There are certain factors which have played a pivotal role in taking India to the world. Demographics, suitable business climate, low man power costs along with availability of talented pool of resources are some of them. India also has certain advantages at the policy level. Collaboration with a local partner is not mandatory for making investment in India, repatriation of capital is easy and low cost, licenses granted can be used to operate from any part of the country. There is also better protection of IP rights simplification of laws and introduction of a uniform Goods and Service Tax and a soon to be introduce Direct Tax Code.

Investment into India could mostly follow the automatic route with no licenses or permissions required Investment in sectors that have caps such as single brand retail, private banking, insurance, stock exchange needs to be approved by Foreign Investment Promotion Board.

As per the latest FDI policy steps have been taken to evaluate certain sectors having limited or no access to foreign investment. Discussion papers on FDI in multi brand retail trading was released which proposed to increase FDI in Single brand retail to 100% from current 51% and to allow FDI in Multi Brand retail, which will improve the growth rate in organized retail currently one of the lowest in the world at 4%. Consolidated FDI policy in now issued every 6 months, online filing for FIPB application, methodology for calculation of indirect foreign investments in Indian companies now clearly defined. Project Offices are now permitted to open one or more non interest bearing foreign currency accounts for projects to be executed in India, which will give greater flexibility for Project offices to operate.

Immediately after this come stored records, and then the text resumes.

(** C6: the core never turns a rejection into a success.  Let the first
    transform return the promise [p0].  If [p0] is rejected with [e], or if
    it is fulfilled, the steps of a prefix of the remaining directives fulfil
    one after the other and the transform of the next directive then returns
    a promise rejected with [e] or throws [e], or [resolveWithDirective]
    throws [e] for that directive before it calls anything, the promise that
    the wrapped resolver returns is rejected with [e], whatever the later
    directives and the [catch] handlers do.  And that promise is fulfilled
    only if every step fulfilled: the transforms themselves are then the
    only ones to have turned anything into a success. *)
Theorem rejection_reaches_returned_promise
    (resolve : resolver_fn U) (sd : list directive_node) (args : value)
    (n : field_node) (others : list field_node) (u : U)
    (d0 : directive_node) (p0 : promise) (u0 : U) :
  fieldNodes i = n :: others ->
  head (List.filter (fun d => not_default (dn_name d)) (sd ++ fn_directives n)) = Some d0 ->
  calls (cl_run (field_closure resolve src args ctx i)) d0 u (Ret (VPromise p0)) u0 ->
  (forall e, p0 = Rejected e ->
     result_of (wrapped resolve sd src args ctx i) u = Ret (VPromise (Rejected e)))
  /\ (forall v0 pre d post v1 u1 r u2 e,
        p0 = Fulfilled v0 ->
        tail (sd ++ fn_directives n) = pre ++ d :: post ->
        chain pre v0 u0 v1 u1 ->
        calls (cl_run (resolved_closure v1)) d u1 r u2 ->
        outcome_promise r = Rejected e ->
        result_of (wrapped resolve sd src args ctx i) u = Ret (VPromise (Rejected e)))
  /\ (forall v0 pre d post v1 u1 e,
        p0 = Fulfilled v0 ->
        tail (sd ++ fn_directives n) = pre ++ d :: post ->
        chain pre v0 u0 v1 u1 ->
        result_of (rwd (resolved_closure v1) src d ctx i) u1 = Throw e ->
        result_of (wrapped resolve sd src args ctx i) u = Ret (VPromise (Rejected e)))
  /\ (forall v',
        result_of (wrapped resolve sd src args ctx i) u = Ret (VPromise (Fulfilled v')) ->
        exists v0 u',
          p0 = Fulfilled v0 /\ chain (tail (sd ++ fn_directives n)) v0 u0 v' u').
Proof.
  intros Hn Hd Hc.
  destruct (wrapped_first resolve sd args n others d0 u p0 u0 Hn Hd Hc)
    as (a & u1 & l1 & Heq & Hshape).
  split; [|split; [|split]].
  - intros e ->. unfold result_of. rewrite Heq.
    pose proof (loop_rejected U getDirectiveValues transforms src ctx i
                  (tail (sd ++ fn_directives n)) e u1) as Hrej.
    unfold result_of in Hrej.
    destruct (loop (tail (sd ++ fn_directives n)) (Rejected e) u1) as [[x u2] l].
    cbn in *. now subst x.
  - intros v0 pre d post v1 u1' r u2 e -> Htl Hch Hcd Hr.
    unfold result_of. rewrite Heq.
    destruct Hshape as [-> ->]. rewrite Htl, loop_app.
    destruct (loop_chain pre _ _ _ _ Hch) as (t & -> & _).
    destruct (loop_step_rejecting d post v1 u1' r u2 e Hcd Hr) as (a' & r2 & u3 & _ & ->).
    pose proof (loop_rejected U getDirectiveValues transforms src ctx i post e u3) as Hrej.
    unfold result_of in Hrej.
    destruct (loop post (Rejected e) u3) as [[x u4] l]. cbn in *. now subst x.
  - intros v0 pre d post v1 u1' e -> Htl Hch Hthrow.
    unfold result_of. rewrite Heq.
    destruct Hshape as [-> ->]. rewrite Htl, loop_app.
    destruct (loop_chain pre _ _ _ _ Hch) as (t & -> & _).
    pose proof (loop_step_throws d post v1 u1' e Hthrow) as Hrej.
    unfold result_of in Hrej.
    destruct (loop (d :: post) (Fulfilled v1) u1') as [[x u4] l]. cbn in *. now subst x.
  - intros v' Hres. unfold result_of in Hres. clear Heq.
    destruct (wrapped resolve sd src args ctx i u) as [[x u'] t] eqn:Hrun.
    cbn in Hres. subst x.
    destruct (wrapped_fulfilled_inv resolve sd args n others d0 u v' u' t Hn Hd Hrun)
      as (v0 & u0' & Hc' & Hch).
    destruct (calls_functional _ _ _ _ _ _ _ Hc Hc') as [[= ->] <-].
    eauto.
Qed.



End PipelineFacts.

(** C5, amended: the transforms are only ever applied to the context and
    the info that the wrapped resolver received and to the source [source ||
    variableValues.input_0 || variableValues.input || {}].  What a family of
    transforms does on any other source, context or info is irrelevant: two
    families that agree on these three arguments make the wrapped resolver
    return the same result, leave the same state and record the same calls.
    The source that the transforms receive is the resolver's own exactly
    when that one is truthy. *)
Theorem transform_receives_context_info_effective_source
    (U : Type)
    (getDirectiveValues : option directiveConfig -> list directive_node -> value -> outcome value)
    (transforms transforms' : fid -> transform U)
    (resolve : resolver_fn U) (sd : list directive_node)
    (src args ctx : value) (i : info) (u : U) :
  agree_at transforms' transforms ctx i (effective_source src i) ->
  wrapped_resolver getDirectiveValues transforms' resolve sd src args ctx i u
  = wrapped_resolver getDirectiveValues transforms resolve sd src args ctx i u
  /\ effective_source src i
     = js_or (js_or (js_or src
                       (prop_or_undefined (js_or (variableValues i) (VObj [])) "input_0"))
                    (prop_or_undefined (js_or (variableValues i) (VObj [])) "input"))
             (VObj [])
  /\ (truthy src = true <-> effective_source src i = src).
Proof.
  intros Hagree. split; [now apply wrapped_ext|]. split; [reflexivity|].
  split; [apply effective_source_truthy|].
  intros <-. unfold effective_source, js_or.
  repeat match goal with
         | |- context [if truthy ?x then _ else _] => destruct (truthy x) eqn:?
         end; auto.
Qed.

India is placed quite well to attract investments and key reforms have been initiated at the macro level. The need of the hour is to implement policy reforms both at the macro and micro level, prioritize

sectors, focus on product-specific SEZs or multi-product SEZs and synchronize FDI policy with export policy. In order to sustain its competitive advantage in being the top investment destination in the world India will also need to address other key issues like lack of infrastructure, restrictive labour laws, absence of Centre-state co-ordination.

FDI in Retail
FDI is well due in India, and it is very important for the long term future of the supply chain in the country. The FDI's real focus is on improving the supply chain. We keep hearing about all kinds of wastages that are happening in India, the quality of output that we are getting and the productivity standards that India has been achieving. Therefore, India is basically very low on its productivity standards, and what FDI does is that it allows you to integrate end-to-end from the farm to folk supply chain. With that investment, you will find that the wastage levels can go down significantly. The estimates on wastages are currently at about 34 per cent, and even if we are able to take a reduction of about 15-20 per cent over the next 5 to 10 years, that is a significant improvement. Additionally, the technology transfer that will happen because of the integration between the retail chain and the farmer will ultimately lead to a productivity improvement. Now when you compare that to the kind of consumption growth that we are seeing in India, it is leading to higher prices in the country. So there is a great need to improve the supply side, and FDI is a route towards investment in that direction. There are no statistics from any country in the world to prove that FDI in retail has resulted in reduction in unorganised trade or has caused any kind of job losses. In fact, in most cases, FDI in retail has only increased the number of jobs, especially in countries like India -- where the share of organised trade is very small. So un-organised trade is going to be unaffected by this move. In fact, they are only likely to benefit from an investment in the supply chain. I also believe that unorganised trade will reinvest in its own business, which would ultimately mean that the consumer would get a better choice. So the resistance towards FDI is not founded on any facts; they are simply based on emotions or ideologies. What is more important to look at is our economic standing, and what is the need for the future -- in terms of creating jobs, creating more better productivity and better supply chain.